Everyone who knows our deep history will have their favorite transformations, the ones that seem singularly important if anything downstream were to have a chance of happening. Perhaps you see the origin of brains, or of blood, or of bone, to be the evolutionary transformation on which all later innovations depended. All of them, except the earliest, hinge on conditions already created, so none of them were fated to be, in the form that we know them. In the beginning, there was the evolution of those who create their own energy. This made possible the evolution of those who take what others have created: heterotrophs, like us, who parasitize the energetic work of plants and other photosynthesizers. The particular way that we have evolved to be heterotrophs, to take the energy of others for our own—there was nothing inevitable about that.
Organisms, all of us, need to respire, to take in nutrients and excrete waste, to reproduce. The larger the organism, the more likely other things are needed, too: a plumbing system to move things around within the body; a control center—or centers—within which information is collected, interpreted, and acted upon.
More than six hundred million years ago we became multicellular individuals who steal energy from those who make it from the sun—we became animals.

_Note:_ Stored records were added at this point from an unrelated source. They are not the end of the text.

Lemma handle_own mid h w r (m : option M) :
  own_headers (handle cfg openAPISpec swaggerHTML unmarshalSessions unmarshalTunnels
                 mid h w r m).1.1.
Proof using Type.
  destruct h; simpl; try (apply onlyGet_own); try apply writeJSON_own.
  - split; [|by apply (bool_decide_unpack _); vm_compute].
    repeat (apply Forall_cons; split); try done; apply (bool_decide_unpack _); by vm_compute.
  - split; [|by apply (bool_decide_unpack _); vm_compute].
    repeat (apply Forall_cons; split); try done; apply (bool_decide_unpack _); by vm_compute.
  - unfold handleV1TunnelByID, closeTunnelByID. destruct (CutByte _ _) as [[id action] has].
    repeat case_match; first [apply writeJSON_own|apply lookupAndClose_own].
  - unfold handleTunnelByID. repeat case_match; first [apply writeJSON_own|apply lookupAndClose_own].
  - unfold persisted. repeat case_match; apply writeJSON_own.
  - unfold persisted. repeat case_match; apply writeJSON_own.
Qed.

Lemma serve_own mid w r (m : option M) resp m' eff :
  serve mid w r m = (Response resp, m', eff) → own_headers resp.
Proof using Type.
  unfold HTTPAPI.serve. destruct (dispatch r) as [| |auth h]; [done..|].
  pose proof (handle_own mid h w r m) as Ho.
  destruct (handle _ _ _ _ _ mid h w r m) as [[resp0 m0] eff0] eqn:E. simpl in Ho.
  destruct auth; [|by intros [= -> -> ->]].
  unfold withAuth. destruct (authorized cfg r); simpl; [by intros [= -> -> ->]|].
  intros [= <- <- <-]. split; [|by apply (bool_decide_unpack _); vm_compute].
  repeat (apply Forall_cons; split); try done; apply (bool_decide_unpack _); by vm_compute.
Qed.

Lemma set_other h (kvs : list (string * string)) k :
  (∀ kv, kv ∈ kvs → Telemetry.CanonicalHeaderKey kv.1 ≠ Telemetry.CanonicalHeaderKey k) →
  Telemetry.Get (foldl (λ h kv, Telemetry.Set_ h kv.1 kv.2) h kvs) k = Telemetry.Get h k.
Proof using Type.
  revert h. induction kvs as [|kv kvs IH]; intros h Hk; [done|]. simpl.
  rewrite IH by (intros kv' Hin; apply Hk; by right).
  unfold Telemetry.Get, Telemetry.Set_. rewrite lookup_insert_ne; [done|]. apply Hk. by left.
Qed.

Sex evolved in our lineage, and it has never gone away. Some traits blink on and off through evolutionary time—birds developed flight, and then some of them reversed course, became penguins, kiwis, ostriches.3 Snakes lost the limbs that their—and our—ancestors had developed over tens of millions of years. Even eyes, which provide the most dominant sense in humans, switch off in some species of cave fish, which live in waters so dark that eyes are no help, all hazard. In Mexican cave fish alone, there are dozens of distinct populations of eyeless forms, living near their sighted cousins on the surface.4
Other traits evolve once and then stick, suggesting that their value is nearly universal. No organisms that once evolved bony internal skeletons have since evolved a lifestyle without them. The same holds for neurons and for hearts. The evolution of sex—meaning, the evolution of sexual reproduction—isn’t quite so clean a story, but it is nearly so. There is one eukaryotic lineage known on earth that once had sexual reproduction and has since lost it. These are the bdelloid rotifers,5 which are highly unusual in several ways, including their ability to survive both extreme desiccation and high doses of ionizing radiation.6 But the lineage to which we belong is one long, uninterrupted string of sexual reproduction for at least the last five hundred million years.7
Early in our history as multicellular animals, some lineages branched into sessile forms—I will protect myself in place—others into mobile ones—I will rove the landscape searching for what I need, escaping from what wants me. Most of us are also bilaterally symmetrical: we have a left and a right, and the midline is a point of inflection, the views from either side a near mirror image of the other. Insects have a left and right, as do we vertebrates, although we are more closely related to sea stars than we are to insects. This reveals that even a patently useful trait like bilateral symmetry is not universally so—adult sea stars apparently gave up having a left and right in favor of radial symmetry.8
This evolutionary tree reflects our current understanding of the relationships between several extant taxa.9 Many taxa are excluded, but the nature of evolutionary trees is that you can exclude taxa without rendering a tree untrue; it’s just less complete.
This tree does not suggest that vertebrates are “more highly evolved” than anything else on the tree. This tree does suggest, among other things, that:
• Vertebrates and sea stars are more closely related to one another than either are to anything else on the tree.